I will concede that RossCW has a point in #37 in that I haven't made any comparison of 98-99 DIPS 1.x to 02-03 DIPS 1.x and 98-99 DIPS 2.0 to 02-03 DIPS 2.0. I am but one man with limited capabilities, and while I've made a good faith effort to do the task I set out to do with as much accuracy as possible, I don't have the time or level of interest to build a spreadsheet that would run the older formula over a new set of data and vice versa. The methodologies for both are out there, though, so if somebody else wants to do so...
And while I see Ross' point about a non-random sample, I'm not sure how meaningful a comparison of, say, pitchers who pitched 100 innings in Season 1 and at least 1 inning in Season 2 would be -- the "sample size" issues seem obvious when it comes to small amounts of playing time. I think the general consensus here would be to use a baseline that has some meaningful level of playing time.
For what it's worth, I've rerun the 2002-2003 comparisons at a lower threshold, 50 innings in each season.
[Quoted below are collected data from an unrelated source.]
(** [canvas.getContext('2d')]: [null] when the canvas is bound to a context
    of another type. *)
Definition getContext (canvas : HTMLCanvasElement) : option HTMLCanvasElement :=
  match contextType canvas with
  | None =>
      Some {| canvas_width := canvas_width canvas;
              canvas_height := canvas_height canvas;
              style_width := style_width canvas;
              style_height := style_height canvas;
              contextType := Some "2d";
              context := context canvas;
              bitmap := bitmap canvas |}
  | Some t => if String.eqb t "2d" then Some canvas else None
  end.

(** Assigning [canvas.width] or [canvas.height] resizes the bitmap, which
    clears it and resets the context to its default state. *)
Definition set_width (v : Z) (canvas : HTMLCanvasElement) : HTMLCanvasElement :=
  {| canvas_width := v; canvas_height := canvas_height canvas;
     style_width := style_width canvas; style_height := style_height canvas;
     contextType := contextType canvas;
     context := defaultContext; bitmap := [] |}.

Definition set_height (v : Z) (canvas : HTMLCanvasElement) : HTMLCanvasElement :=
  {| canvas_width := canvas_width canvas; canvas_height := v;
     style_width := style_width canvas; style_height := style_height canvas;
     contextType := contextType canvas;
     context := defaultContext; bitmap := [] |}.

Definition set_style_width (v : string) (canvas : HTMLCanvasElement) : HTMLCanvasElement :=
  {| canvas_width := canvas_width canvas; canvas_height := canvas_height canvas;
     style_width := v; style_height := style_height canvas;
     contextType := contextType canvas;
     context := context canvas; bitmap := bitmap canvas |}.

Definition set_style_height (v : string) (canvas : HTMLCanvasElement) : HTMLCanvasElement :=
  {| canvas_width := canvas_width canvas; canvas_height := canvas_height canvas;
     style_width := style_width canvas; style_height := v;
     contextType := contextType canvas;
     context := context canvas; bitmap := bitmap canvas |}.

Definition with_context (f : Context2D -> Context2D) (canvas : HTMLCanvasElement) : HTMLCanvasElement :=
  {| canvas_width := canvas_width canvas; canvas_height := canvas_height canvas;
     style_width := style_width canvas; style_height := style_height canvas;
     contextType := contextType canvas;
     context := f (context canvas); bitmap := bitmap canvas |}.

Definition paint (ls : list layer) (canvas : HTMLCanvasElement) : HTMLCanvasElement :=
  {| canvas_width := canvas_width canvas; canvas_height := canvas_height canvas;
     style_width := style_width canvas; style_height := style_height canvas;
     contextType := contextType canvas;
     context := context canvas; bitmap := ls ++ bitmap canvas |}.

(** [ctx.scale(x, y)] *)
Definition scale (x y : Z) : HTMLCanvasElement -> HTMLCanvasElement :=
  with_context (fun c =>
    {| scaleX := scaleX c * x; scaleY := scaleY c * y;
       strokeStyle := strokeStyle c; lineWidth := lineWidth c;
       pen := pen c; path := path c |}).

Definition set_strokeStyle (v : string) : HTMLCanvasElement -> HTMLCanvasElement :=
  with_context (fun c =>
    {| scaleX := scaleX c; scaleY := scaleY c;
       strokeStyle := v; lineWidth := lineWidth c;
       pen := pen c; path := path c |}).

Definition set_lineWidth (v : Z) : HTMLCanvasElement -> HTMLCanvasElement :=
  with_context (fun c =>
    {| scaleX := scaleX c; scaleY := scaleY c;
       strokeStyle := strokeStyle c; lineWidth := v;
       pen := pen c; path := path c |}).

Definition beginPath : HTMLCanvasElement -> HTMLCanvasElement :=
  with_context (fun c =>
    {| scaleX := scaleX c; scaleY := scaleY c;
       strokeStyle := strokeStyle c; lineWidth := lineWidth c;
       pen := None; path := [] |}).

Definition moveTo (x y : Z) : HTMLCanvasElement -> HTMLCanvasElement :=
  with_context (fun c =>
    {| scaleX := scaleX c; scaleY := scaleY c;
       strokeStyle := strokeStyle c; lineWidth := lineWidth c;
       pen := Some (scaleX c * x, scaleY c * y); path := path c |}).

(** With no current point [lineTo] behaves as [moveTo]. *)
Definition lineTo (x y : Z) : HTMLCanvasElement -> HTMLCanvasElement :=
  with_context (fun c =>
    let p := (scaleX c * x, scaleY c * y) in
    {| scaleX := scaleX c; scaleY := scaleY c;
       strokeStyle := strokeStyle c; lineWidth := lineWidth c;
       pen := Some p;
       path := match pen c with
               | Some q => path c ++ [(q, p)]
               | None => path c
               end |}).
The results are not as strong as at higher thresholds and there's a weird "hump" by which many of the 100 inning correlations are higher than either the 162 or the 50 inning ones, but dERA still correlates better than ERA with the following season's ERA.
category/DIPS 2.0
Years/02-03
Baseline 162/100/50
Number of P/56/96/214
$BB/.673/.733/.554
$SO/.801/.824/.767
$HR/.372/.272/.246
$H/.106/.132/.080
Years/02-03
Baseline IP/162/100/50
Number of P/56/96/214
ERA to next ERA/.288/.378/.325
dERA to next ERA/.513/.524/.432
Alas, I don't have XBH data in my sheets so that I could compare the correlations of component ERA against dERA and ERA.
Ross, you make one point there about "team average hits" etc., which is not accurate -- DIPS 1 used team averages, but DIPS 2 uses league averages.
Futility Infielder - 2003 DIPS (January 27, 2004)
Posted 1:00 a.m.,
February 2, 2004
(#42) -
Jay Jaffe
(homepage)
BTW - are your baseline numbers inclusive - i.e. does the over 50 IP include pitchers who pitched over 100?
Yes, all of those groups (50, 100, 162) include everybody who met or exceeded the number of innings pitched in both seasons.